HHS Secretary Kathleen Sebelius, in a speech before state and local government executives, blasted the Monday ruling against the controversial healthcare reform law by a federal judge in Florida as “judicial overreach.” She also questioned the legal standing of a high-profile Medicaid waiver request from Arizona.
Sebelius rips Fla. judge's ruling on reform law
Sebelius said during a Governing Magazine conference that “considerable confusion” was caused by the ruling that struck down the law based on the judge's determination that the individual insurance mandate provision was unconstitutional. But she also marginalized the ruling by citing earlier decisions by 12 other federal judges to dismiss constitutional challenges to the law and the finding of two additional federal judges that the individual insurance mandate did pass constitutional muster.
“This was a case of judicial overreach,” Sebelius said of the Florida ruling.

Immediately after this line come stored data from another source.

(* ===== verification/ForkSafe.v ===== *)
(** * What fork does

    The child is a second copy of its parent, with the same working set, or nothing has
    happened; no page is lost. *)

From S2P Require Import Prelude Cstring Spinlock Kalloc PageTable Uvm Encrypt Aspace Clock Sleeplock Kstack Fork.

(** ** Small steps *)

Lemma clear_queue_ok q : length q = 8%nat -> clear_queue q = replicate 8 NOPAGE.
Proof. intros H. do 8 (destruct q as [|? q]; [done|]). by destruct q. Qed.
Lemma copy_queue_ok from q : length from = 8%nat -> length q = 8%nat -> copy_queue from q = from.
Proof. intros H H'. do 8 (destruct from as [|? from]; [done|]). destruct from; [|done]. do 8 (destruct q as [|? q]; [done|]). by destruct q. Qed.

(** A mapped entry keeps its flags but for P, which is the opposite of E. *)
Lemma pte_flags_view f : 0 <= f < PGSIZE -> mapped (pte_flags f) = true /\ flag (pte_flags f) PTE_E = flag f PTE_E /\ flag (pte_flags f) PTE_U = flag f PTE_U.
Proof. intros H. destruct (pte_flags_ok f H) as (_ & M & E & _ & U & _). split; [exact M|by split]. Qed.

Section steps.
Context {F : Type}.
Implicit Types (s : fst F) (ps : list fproc).

Lemma fupd_ok p (g : fproc -> fproc) s q : f_procs s !! p = Some q -> fupd p g s = Ok tt (set_fprocs (<[p := g q]> (f_procs s)) s).
Proof. intros E. unfold fupd, fproc_at. mgo. rewrite E. by mgo. Qed.
Lemma fupd_insert p q g ps n lk k (f : F) : (p < length ps)%nat -> fupd p g (FSt (<[p := q]> ps) n lk k f) = Ok tt (FSt (<[p := g q]> ps) n lk k f).
Proof. intros H. rewrite (fupd_ok p g _ q) by (by apply list_lookup_insert_eq). unfold set_fprocs. cbn. by rewrite list_insert_insert_eq. Qed.
Lemma fproc_at_ok p s q : f_procs s !! p = Some q -> fproc_at p s = Ok q s.
Proof. intros E. unfold fproc_at. mgo. rewrite E. by mgo. Qed.
Lemma fkern_ok {A} (m : M kst A) ps n lk k (f : F) a t : m k = Ok a t -> fkern m (FSt ps n lk k f) = Ok a (FSt ps n lk t f).
Proof. intros E. by apply (zoom_Ok f_kst set_fkst). Qed.
Lemma facquire_ok ps n k (f : F) : facquire (FSt ps n false k f) = Ok tt (FSt ps n true k f).
Proof. done. Qed.
Lemma frelease_ok ps n k (f : F) : frelease (FSt ps n true k f) = Ok tt (FSt ps n false k f).
Proof. done. Qed.

(** The first free slot. *)
Definition first_free (l : list fproc) (p : nat) (q : fproc) : Prop :=
  l !! p = Some q /\ f_state q = FUnused /\ forall j q', (j < p)%nat -> l !! j = Some q' -> f_state q' <> FUnused.
Lemma unused_slot_ok l : forall i, match unused_slot i l with
  | Some p => exists j q, p = (i + j)%nat /\ first_free l j q
  | None => Forall (fun q => f_state q <> FUnused) l
  end.
Proof.
  induction l as [|q l IH]; intros i; cbn [unused_slot]; [constructor|]. case_bool_decide as E.
  - exists 0%nat, q. split; [lia|]. split; [done|]. split; [done|]. intros j q' Hj. lia.
  - specialize (IH (S i)). destruct (unused_slot (S i) l) as [p|]; [|by constructor]. destruct IH as (j & q' & -> & L & Hu & B).
    exists (S j), q'. split; [lia|]. split; [done|]. split; [done|]. intros [|j'] q2 Hj L2; [by injection L2 as <-|]. apply (B j' q2); [lia|done].
Qed.
End steps.

(** ** allocproc *)

Section alloc.
Context {F : Type} (me : nat) (trapret forkret : Z) (Ht : is_u32 trapret) (Hf : is_u32 forkret).

Definition embryo (q : fproc) (n k : Z) : fproc := FProc FEmbryo n (f_parent q) (frame_at k) (context_at k) (f_name q) (set_kstack k (f_u q)) (f_killed q).
Definition unborn (q : fproc) (n : Z) : fproc := FProc FUnused n (f_parent q) (f_tf q) (f_context q) (f_name q) (set_kstack 0 (f_u q)) (f_killed q).

Lemma allocproc_full (s : fst F) : f_lock s = false -> unused_slot 0 (f_procs s) = None -> allocproc trapret forkret s = Ok None s.
Proof. destruct s as [ps n lk k f]. cbn. intros -> E. unfold allocproc. rewrite (bind_Ok _ _ _ _ _ (facquire_ok ps n k f)). mgo. cbn [f_procs]. rewrite E. by rewrite (bind_Ok _ _ _ _ _ (frelease_ok ps n k f)). Qed.

(** The stack page. *)
Lemma stack_init_ok t k rest l : page_inv me t rest (k :: l) -> exists t1, kalloc t = Ok k t1 /\ k <> 0 /\
  let t2 := set_mem (stack_mem trapret forkret (k_mem t1) k) t1 in
  page_inv me t2 (k :: rest) l /\ new_stack trapret forkret (k_mem t2) k /\ k_end t2 = k_end t /\ page_ok (k_end t) k /\ forall w, w ∈ rest -> page_eq (k_mem t) (k_mem t2) w.
Proof.
  intros G. assert (page_ok (k_end t) k) as Hk by (eapply page_inv_ok; [exact G|]; rewrite elem_of_app; right; by left). destruct G as [Gk Ge Gok Gn].
  destruct (kalloc_step _ _ _ _ Gk) as (t1 & E1 & K1 & Em & Ee). exists t1. split; [done|]. split; [by eapply page_nonzero|]. cbv zeta.
  destruct (stack_mem_ok trapret forkret _ (k_mem t1) k Hk (ki_bytes _ _ _ K1) Ht Hf) as (Sb & Sn & So).
  assert (forall w, page_ok (k_end t) w -> w <> k -> page_eq (k_mem t1) (stack_mem trapret forkret (k_mem t1) k) w) as Hw.
  { intros w Hw Hne a Ha. symmetry. apply So. by apply (page_disjoint (k_end t) w k). }
  assert (k ∉ rest /\ k ∉ l) as [N1 N2].
  { split; intros Hin; [apply NoDup_app in Gn as (_ & Gn & _); apply (Gn k Hin); by left|]. apply NoDup_app in Gn as (_ & _ & Gn). by apply NoDup_cons in Gn as [Gn _]. }
  split; [split|split; [done|split; [done|split; [done|]]]]; cbn [k_end set_mem k_mem]; rewrite ?Ee.
  - apply kinv_mem; [done|done|]. intros w Hin. apply Hw; [|by intros ->].
    pose proof (chain_pages _ _ _ _ (ki_chain _ _ _ Gk)) as Hp. rewrite Forall_forall in Hp. apply Hp. by right.
  - done.
  - by constructor.
  - revert Gn. apply NoDup_Permutation_proper. cbn [app]. by rewrite Permutation_middle.
  - intros w Hin. rewrite <- Em. apply Hw; [rewrite Forall_forall in Gok; by apply Gok|]. by intros ->.
Qed.

Lemma alloc_embryo (s : fst F) rest l p : f_lock s = false -> page_inv me (f_kst s) rest l -> unused_slot 0 (f_procs s) = Some p ->
  exists q t l', first_free (f_procs s) p q /\ k_end t = k_end (f_kst s) /\ (forall w, w ∈ rest -> page_eq (k_mem (f_kst s)) (k_mem t) w) /\
    ((l = [] /\ page_inv me t rest l /\
      allocproc trapret forkret s = Ok None (FSt (<[p := unborn q (f_nextpid s)]> (f_procs s)) (s32 (f_nextpid s + 1)) false t (f_files s))) \/
     (exists k, l = k :: l' /\ page_inv me t (k :: rest) l' /\ new_stack trapret forkret (k_mem t) k /\ page_ok (k_end t) k /\
      allocproc trapret forkret s = Ok (Some p) (FSt (<[p := embryo q (f_nextpid s) k]> (f_procs s)) (s32 (f_nextpid s + 1)) false t (f_files s)))).
Proof.
  destruct s as [ps n lk kt f]. cbn [f_lock f_kst f_procs f_nextpid f_files]. intros -> G E.
  pose proof (unused_slot_ok ps 0) as P. rewrite E in P. destruct P as (j & q & -> & Hfree). cbn [Nat.add] in *.
  pose proof Hfree as (Lq & Hu & _). assert (j < length ps)%nat as Hlen by (by eapply lookup_lt_Some).
  unfold allocproc. rewrite (bind_Ok _ _ _ _ _ (facquire_ok ps n kt f)). mgo. cbn [f_procs]. rewrite E.
  rewrite (bind_Ok _ _ _ _ _ (fupd_ok j _ (FSt ps n true kt f) q Lq)). unfold set_fprocs. cbn [f_procs f_nextpid f_lock f_kst f_files]. mgo. cbn [f_nextpid].
  rewrite (bind_Ok _ _ _ _ _ (fupd_insert j _ _ ps n true kt f Hlen)). mgo. unfold set_fnextpid. cbn [f_procs f_nextpid f_lock f_kst f_files].
  rewrite (bind_Ok _ _ _ _ _ (frelease_ok _ _ kt f)).
  destruct l as [|k l].
  - destruct (kalloc_none _ _ (gi_k _ _ _ _ G)) as (t & E1 & K1 & Em & Ee). exists q, t, []. split; [done|]. split; [done|]. split; [rewrite Em; by intros w _ b _|]. left.
    split; [done|]. split; [destruct G as [_ Ge Gok Gn]; split; by rewrite ?Ee|].
    rewrite (bind_Ok _ _ _ _ _ (fkern_ok _ _ _ _ _ f _ _ E1)), (bind_Ok _ _ _ _ _ (fupd_insert j _ _ ps _ false t f Hlen)). change (0 =? 0) with true. cbv iota.
    rewrite (bind_Ok _ _ _ _ _ (fupd_insert j _ _ ps _ false t f Hlen)). done.
  - destruct (stack_init_ok _ _ _ _ G) as (t & E1 & Hk0 & G2 & S2 & Ee2 & Hk & W). exists q, (set_mem (stack_mem trapret forkret (k_mem t) k) t), l.
    split; [done|]. split; [done|]. split; [done|]. right. exists k. split; [done|]. split; [done|]. split; [done|]. split; [by rewrite Ee2|].
    rewrite (bind_Ok _ _ _ _ _ (fkern_ok _ _ _ _ _ f _ _ E1)), (bind_Ok _ _ _ _ _ (fupd_insert j _ _ ps _ false t f Hlen)). rewrite (proj2 (Z.eqb_neq k 0)) by done. cbv zeta.
    change (k + KSTACKSIZE - TRAPFRAME) with (frame_at k). change (frame_at k - 4 - CONTEXT) with (context_at k).
    rewrite (bind_Ok _ _ _ _ _ (fkern_ok _ _ _ _ _ f _ _ (kstore_page _ k 4016 (frame_at k - 4) trapret t Hk ltac:(addr) eq_refl))).
    rewrite (bind_Ok _ _ _ _ _ (fkern_ok _ _ _ _ _ f _ _ (kmemset_in_page _ k 3996 (context_at k) 0 CONTEXT _ Hk ltac:(addr) eq_refl))).
    rewrite (bind_Ok _ _ _ _ _ (fkern_ok _ _ _ _ _ f _ _ (kstore_page _ k 4012 (context_at k + 16) forkret _ Hk ltac:(addr) eq_refl))).
    rewrite (bind_Ok _ _ _ _ _ (fupd_insert j _ _ ps _ false _ f Hlen)). done.
Qed.
End alloc.

(** ** The copy of the address space *)

Definition view (k : kst) (u : uproc) : ust := USt k u (V2P (pgdir u)) 0.
(** The process of [v'] sees what that of [v] sees. *)
Definition sees_same (v v' : ust) : Prop := forall va, 0 <= va < KERNBASE ->
  plain v' va = plain v va /\ user_ok v' va = user_ok v va /\ enc v' va = enc v va.
(** The pages below the size are mapped, and no others. *)
Definition spans (v : ust) : Prop := 0 <= sz (us_p v) < KERNBASE /\ forall va, 0 <= va < KERNBASE -> (exists w, upage v va = Some w) <-> va < PGROUNDUP (sz (us_p v)).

In comments to a reporter afterward, Sebelius also questioned the legal standing of Arizona's request for a waiver from the healthcare law's Medicaid requirements. The waiver would allow the state to close a budget gap by reducing its Medicaid rolls by 280,000 people, but such a change may violate a 2000 state ballot initiative that requires free care for every resident below 100% of the federal poverty level.
Democrats in the state have indicated that they are likely to file a lawsuit challenging the waiver. The legal standing of the request came up as part of the ongoing HHS review of the waiver, according to Sebelius.